#### WHAT IS NEEDED:
Beginning with the line where "m_cexp : format -> cplx -> cplx;" occurs, transcribe every line exactly through the last line of the listing below, and no others.

Content starts

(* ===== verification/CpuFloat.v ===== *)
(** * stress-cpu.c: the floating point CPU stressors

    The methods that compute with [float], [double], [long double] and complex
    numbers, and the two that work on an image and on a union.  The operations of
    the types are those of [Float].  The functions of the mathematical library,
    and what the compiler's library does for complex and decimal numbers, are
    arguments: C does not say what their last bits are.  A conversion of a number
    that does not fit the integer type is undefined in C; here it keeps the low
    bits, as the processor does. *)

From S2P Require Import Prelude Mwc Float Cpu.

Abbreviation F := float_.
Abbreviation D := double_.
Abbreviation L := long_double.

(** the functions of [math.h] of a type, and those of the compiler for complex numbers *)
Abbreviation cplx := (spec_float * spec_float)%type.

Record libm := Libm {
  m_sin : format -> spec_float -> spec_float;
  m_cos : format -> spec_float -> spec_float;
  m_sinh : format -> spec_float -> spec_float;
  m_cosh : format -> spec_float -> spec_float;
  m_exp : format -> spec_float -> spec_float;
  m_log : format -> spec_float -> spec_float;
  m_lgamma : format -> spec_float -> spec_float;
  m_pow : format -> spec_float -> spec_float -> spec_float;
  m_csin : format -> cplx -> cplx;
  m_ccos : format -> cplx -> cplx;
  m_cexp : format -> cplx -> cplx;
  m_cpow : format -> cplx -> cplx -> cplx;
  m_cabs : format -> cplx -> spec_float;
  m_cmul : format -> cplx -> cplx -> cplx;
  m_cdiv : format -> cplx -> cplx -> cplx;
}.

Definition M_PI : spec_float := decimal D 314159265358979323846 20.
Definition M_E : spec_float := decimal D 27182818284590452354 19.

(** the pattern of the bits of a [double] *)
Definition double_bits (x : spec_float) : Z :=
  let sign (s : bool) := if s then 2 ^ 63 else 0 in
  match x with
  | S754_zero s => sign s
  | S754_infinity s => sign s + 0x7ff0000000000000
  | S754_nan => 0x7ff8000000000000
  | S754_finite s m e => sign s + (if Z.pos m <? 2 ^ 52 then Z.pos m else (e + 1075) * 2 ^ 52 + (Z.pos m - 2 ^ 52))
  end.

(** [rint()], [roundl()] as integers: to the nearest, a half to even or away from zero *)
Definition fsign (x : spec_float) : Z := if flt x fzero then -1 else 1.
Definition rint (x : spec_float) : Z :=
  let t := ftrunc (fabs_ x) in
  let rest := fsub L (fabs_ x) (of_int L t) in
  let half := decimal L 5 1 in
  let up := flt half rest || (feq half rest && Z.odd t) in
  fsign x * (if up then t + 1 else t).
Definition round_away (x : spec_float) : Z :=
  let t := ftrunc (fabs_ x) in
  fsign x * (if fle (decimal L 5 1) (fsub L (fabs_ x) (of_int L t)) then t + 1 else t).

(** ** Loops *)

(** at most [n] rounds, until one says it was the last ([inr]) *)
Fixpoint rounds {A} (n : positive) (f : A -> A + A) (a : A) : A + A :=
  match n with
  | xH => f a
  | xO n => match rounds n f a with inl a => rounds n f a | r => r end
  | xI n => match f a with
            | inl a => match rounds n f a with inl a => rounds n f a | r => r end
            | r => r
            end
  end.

Content ends

#### RESULT FOR THIS TASK:
  m_cexp : format -> cplx -> cplx;
  m_cpow : format -> cplx -> cplx -> cplx;
  m_cabs : format -> cplx -> spec_float;
  m_cmul : format -> cplx -> cplx -> cplx;
  m_cdiv : format -> cplx -> cplx -> cplx;
}.

Definition M_PI : spec_float := decimal D 314159265358979323846 20.
Definition M_E : spec_float := decimal D 27182818284590452354 19.

(** the pattern of the bits of a [double] *)
Definition double_bits (x : spec_float) : Z :=
  let sign (s : bool) := if s then 2 ^ 63 else 0 in
  match x with
  | S754_zero s => sign s
  | S754_infinity s => sign s + 0x7ff0000000000000
  | S754_nan => 0x7ff8000000000000
  | S754_finite s m e => sign s + (if Z.pos m <? 2 ^ 52 then Z.pos m else (e + 1075) * 2 ^ 52 + (Z.pos m - 2 ^ 52))
  end.

(** [rint()], [roundl()] as integers: to the nearest, a half to even or away from zero *)
Definition fsign (x : spec_float) : Z := if flt x fzero then -1 else 1.
Definition rint (x : spec_float) : Z :=
  let t := ftrunc (fabs_ x) in
  let rest := fsub L (fabs_ x) (of_int L t) in
  let half := decimal L 5 1 in
  let up := flt half rest || (feq half rest && Z.odd t) in
  fsign x * (if up then t + 1 else t).
Definition round_away (x : spec_float) : Z :=
  let t := ftrunc (fabs_ x) in
  fsign x * (if fle (decimal L 5 1) (fsub L (fabs_ x) (of_int L t)) then t + 1 else t).

(** ** Loops *)

(** at most [n] rounds, until one says it was the last ([inr]) *)
Fixpoint rounds {A} (n : positive) (f : A -> A + A) (a : A) : A + A :=
  match n with
  | xH => f a
  | xO n => match rounds n f a with inl a => rounds n f a | r => r end
  | xI n => match f a with
            | inl a => match rounds n f a with inl a => rounds n f a | r => r end
            | r => r
            end
  end.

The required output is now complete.